(Stored items)

○ ○ ○

(** X7: the written list is drawn from the input and covers it: every
    record of the list is a record of the input, the list is no longer than
    the input, and a problem name occurs in the list exactly when some
    accepted, rated record of the input bears it. *)
Theorem output_covers_accepted_problems :
  forall data : list Submission,
  exists out rc tc,
    aggregate data = Some (out, rc, tc)
    /\ (forall x, In x out -> In x data)
    /\ (List.length out <= List.length data)%nat
    /\ (forall n,
          In n (map problem_name out)
          <-> exists x, In x data /\ accepted x = true /\ problem_name x = n).
Proof.
  intros data.
  exists (output_list data), (ratings_of (output_list data)),
    (tags_of (output_list data)).
  split; [apply aggregate_eq|].
  split; [apply output_list_incl|]. split.
  - unfold output_list.
    rewrite <- (Permutation_length (sort_submissions_perm _)).
    unfold dedup_by_name.
    pose proof (filter_st_length (filter_accepted data) []) as H1.
    pose proof (filter_length_le accepted data) as H2.
    unfold filter_accepted in *. lia.
  - intros n. unfold output_list.
    assert (Hp : Permutation
                   (map problem_name (dedup_by_name (filter_accepted data)))
                   (map problem_name
                      (sort_submissions (dedup_by_name (filter_accepted data)))))
      by apply Permutation_map, sort_submissions_perm.
    split.
    + intros Hin.
      apply (Permutation_in n (Permutation_sym Hp)) in Hin.
      apply (proj1 (dedup_by_name_names _ _)) in Hin.
      apply in_map_iff in Hin.
      destruct Hin as [x [Hn Hx]]. unfold filter_accepted in Hx.
      apply filter_In in Hx. exists x. tauto.
    + intros [x [Hx [Hacc Hn]]].
      eapply Permutation_in; [exact Hp|].
      apply dedup_by_name_names, in_map_iff. exists x.
      split; [exact Hn|]. apply filter_In. auto.
Qed.

Lemma filter_st_app {A S : Type} (f : S -> A -> bool * S) (l1 l2 : list A) :
  forall s,
    filter_st f s (l1 ++ l2)%list
    = let (k1, s1) := filter_st f s l1 in
      let (k2, s2) := filter_st f s1 l2 in
      ((k1 ++ k2)%list, s2).
Proof.
  induction l1 as [|x l1 IH]; intros s; cbn [filter_st app].
  - destruct (filter_st f s l2). reflexivity.
  - destruct (f s x) as [keep s'] eqn:E. rewrite IH.
    destruct (filter_st f s' l1) as [k1 s1].
    destruct (filter_st f s1 l2) as [k2 s2].
    destruct keep; reflexivity.
Qed.

Lemma filter_st_store l : forall exist_name n,
  In n (snd (filter_st name_is_new exist_name l))
  <-> In n exist_name \/ In n (map problem_name l).
Proof.
  induction l as [|y l IH]; intros exist_name n; cbn [filter_st].
  - simpl. tauto.
  - unfold name_is_new at 1.
    destruct (existsb (String.eqb (name (problem y))) exist_name) eqn:Ex;
      cbn [negb].
    + specialize (IH exist_name n).
      destruct (filter_st name_is_new exist_name l) as [kept s2].
      cbn [snd] in *. rewrite IH. cbn [map In].
      apply existsb_eqb_In in Ex. unfold problem_name at 2.
      intuition (subst; auto).
    + specialize (IH (exist_name ++ [name (problem y)])%list n).
      destruct (filter_st name_is_new _ l) as [kept s2].
      cbn [snd] in *. rewrite IH, in_app_iff. cbn [map In].
      unfold problem_name at 2. tauto.
Qed.

Lemma dedup_by_name_drop_repeat l1 x l2 :
  In (problem_name x) (map problem_name l1) ->
  dedup_by_name (l1 ++ x :: l2)%list = dedup_by_name (l1 ++ l2)%list.
Proof.
  intros Hin. unfold dedup_by_name. rewrite !filter_st_app.
  pose proof (filter_st_store l1 [] (problem_name x)) as Hstore.
  destruct (filter_st name_is_new [] l1) as [k1 s1]. cbn [snd] in Hstore.
  assert (Hs : In (problem_name x) s1) by (apply Hstore; now right).
  pose proof (filter_st_cons s1 x l2) as Hc.
  apply existsb_eqb_In in Hs. unfold problem_name in Hs. rewrite Hs in Hc.
  destruct (filter_st name_is_new s1 (x :: l2)) as [k2 s2].
  destruct (filter_st name_is_new s1 l2) as [k2' s2'].
  cbn [fst] in *. now rewrite Hc.
Qed.

(** X8: submitting again to a problem that an earlier accepted, rated
    record of the input already covers changes nothing: with or without the
    later record, whatever its verdict, the three outputs are the same. *)
Theorem later_submission_to_covered_problem_ignored :
  forall (l1 l2 : list Submission) (x : Submission),
    (exists y, In y l1 /\ accepted y = true
               /\ problem_name y = problem_name x) ->
    aggregate (l1 ++ x :: l2)%list = aggregate (l1 ++ l2)%list.
Proof.
  intros l1 l2 x [y [Hy [Hacc Hn]]].
  rewrite !aggregate_eq. unfold output_list.
  destruct (accepted x) eqn:Ex.
  - assert (Hf : filter_accepted (l1 ++ x :: l2)%list
                 = (filter_accepted l1 ++ x :: filter_accepted l2)%list).
    { unfold filter_accepted. rewrite filter_app. simpl. now rewrite Ex. }
    assert (Hf' : filter_accepted (l1 ++ l2)%list
                  = (filter_accepted l1 ++ filter_accepted l2)%list).
    { unfold filter_accepted. now rewrite filter_app. }
    rewrite Hf, Hf', dedup_by_name_drop_repeat; [reflexivity|].
    rewrite <- Hn. apply in_map. apply filter_In. auto.
  - now rewrite (filter_accepted_drop l1 x l2 Ex).
Qed.

Lemma later_submission_to_covered_problem_ignored_witness :
  aggregate ([sample_A1; sample_B] ++ sample_A2 :: [sample_P1])%list
  = aggregate ([sample_A1; sample_B] ++ [sample_P1])%list.
Proof.
  apply later_submission_to_covered_problem_ignored.
  exists sample_A1. split; [now left | split; reflexivity].
Defined.

Lemma StronglySorted_snoc {A : Type} (R : A -> A -> Prop) (l : list A) (a : A) :
  StronglySorted R l -> Forall (fun x => R x a) l ->
  StronglySorted R (l ++ [a])%list.
Proof.
  induction 1 as [|x l Hs IH Hall]; intros Hlt; simpl.
  - repeat constructor.
  - inversion Hlt as [|? ? Hx Hl]; subst. constructor; [now apply IH|].
    apply Forall_app. split; [exact Hall | now constructor].
Qed.

(** Keys met in ascending order are entered in ascending order. *)
Lemma tally_keys_ascending (ks : list Z) : forall d : dict Z nat,
  StronglySorted Z.le ks ->
  StronglySorted Z.lt (map fst d) ->
  (forall k k', In k (map fst d) -> In k' ks -> k <= k') ->
  StronglySorted Z.lt (map fst (tally Z.eqb ks d)).
Proof.
  induction ks as [|a ks IH]; intros d Hks Hd Hle; [exact Hd|].
  change (tally Z.eqb (a :: ks) d) with (tally Z.eqb ks (count_one Z.eqb d a)).
  inversion Hks as [|? ? Hks' Ha]; subst. rewrite Forall_forall in Ha.
  assert (Hkeys : map fst (count_one Z.eqb d a)
                  = if dict_mem Z.eqb d a then map fst d
                    else (map fst d ++ [a])%list).
  { unfold count_one. destruct (dict_get Z.eqb d a); apply dict_set_keys. }
  apply IH; [exact Hks' | |]; rewrite Hkeys; unfold dict_mem;
    destruct (dict_get Z.eqb d a) eqn:E.
  - exact Hd.
  - apply StronglySorted_snoc; [exact Hd|].
    apply (dict_get_none_notin Z.eqb Z.eqb_eq) in E.
    apply Forall_forall. intros k Hk.
    assert (k <= a) by (apply Hle; [exact Hk | now left]).
    assert (k <> a) by (intros ->; contradiction). lia.
  - intros k k' Hk Hk'. apply Hle; [exact Hk | now right].
  - intros k k' Hk Hk'. apply in_app_or in Hk.
    destruct Hk as [Hk | [<- | []]].
    + apply Hle; [exact Hk | now right].
    + now apply Ha.
Qed.

Lemma key_of_sorted (l : list Submission) :
  StronglySorted rating_le l -> StronglySorted Z.le (map key_of l).
Proof.
  induction 1 as [|x l Hs IH Hall]; simpl; constructor; [exact IH|].
  apply Forall_forall. intros k Hk. apply in_map_iff in Hk.
  destruct Hk as [y [<- Hy]]. rewrite Forall_forall in Hall.
  destruct (Hall y Hy) as [rx [ry [Hx [Hy' Hle]]]].
  unfold key_of. now rewrite Hx, Hy'.
Qed.

(** X9: the rating counts list the ratings in strictly ascending order,
    each rating once: the counting loop walks the sorted list, so a rating
    enters the dictionary before every larger one. *)
Theorem rating_counts_ascending :
  forall data : list Submission,
  exists out rc tc,
    aggregate data = Some (out, rc, tc)
    /\ StronglySorted Z.lt (map fst rc).
Proof.
  intros data.
  exists (output_list data), (ratings_of (output_list data)),
    (tags_of (output_list data)).
  split; [apply aggregate_eq|].
  unfold ratings_of. apply tally_keys_ascending.
  - apply key_of_sorted, output_list_sorted.
  - constructor.
  - intros k k' [].
Qed.

Lemma occurrences_pos_In (t : string) (l : list string) :
  occurrences String.eqb t l <> 0%nat <-> In t l.
Proof.
  unfold occurrences. induction l as [|a l IH]; simpl; [tauto|].
  destruct (String.eqb t a) eqn:E; simpl.
  - apply String.eqb_eq in E. subst. split; [now left | lia].
  - apply String.eqb_neq in E. rewrite IH. split; [now right|].
    intros [H|H]; [congruence | exact H].
Qed.

(** X10: the tag counts have one entry per tag, the tags that have an entry
    are exactly the tags of the records of the written list, and the counts
    add up to the number of tag entries of these records. *)
Theorem tag_counts_cover_output_tags :
  forall data : list Submission,
  exists out rc tc,
    aggregate data = Some (out, rc, tc)
    /\ NoDup (map fst tc)
    /\ (forall t, In t (map fst tc)
                  <-> exists x, In x out /\ In t (tags (problem x)))
    /\ dict_total tc
       = List.length (flat_map (fun x => tags (problem x)) out).
Proof.
  intros data.
  exists (output_list data), (ratings_of (output_list data)),
    (tags_of (output_list data)).
  split; [apply aggregate_eq|]. unfold tags_of. split; [|split].
  - apply (tally_NoDup String.eqb String.eqb_eq). constructor.
  - intros t.
    pose proof (dict_get_none_notin String.eqb String.eqb_eq
                  (tally String.eqb
                     (flat_map (fun x => tags (problem x)) (output_list data))
                     []) t) as Hnone.
    rewrite (tally_get String.eqb String.eqb_eq) in Hnone. cbn [dict_get] in Hnone.
    pose proof (occurrences_pos_In t
                  (flat_map (fun x => tags (problem x)) (output_list data)))
      as Hocc.
    rewrite in_flat_map in Hocc.
    destruct (occurrences String.eqb t
                (flat_map (fun x => tags (problem x)) (output_list data))
              =? 0)%nat eqn:E.
    + apply Nat.eqb_eq in E. split.
      * intros Hin. exfalso. now apply (proj1 Hnone).
      * intros Hex. apply Hocc in Hex. contradiction.
    + apply Nat.eqb_neq in E. split.
      * intros _. now apply Hocc.
      * intros _.
        destruct (in_dec string_dec t
                    (map fst (tally String.eqb
                                (flat_map (fun x => tags (problem x))
                                          (output_list data)) [])))
          as [Hin|Hnin]; [exact Hin|].
        apply Hnone in Hnin. discriminate.
  - rewrite tally_total. simpl. lia.
Qed.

○ ○ ○

• [Exercise requirements] In the records above, find each line with the word "Hacc" and copy it out.

• [Task response]
    + intros [x [Hx [Hacc Hn]]].
  intros l1 l2 x [y [Hy [Hacc Hn]]].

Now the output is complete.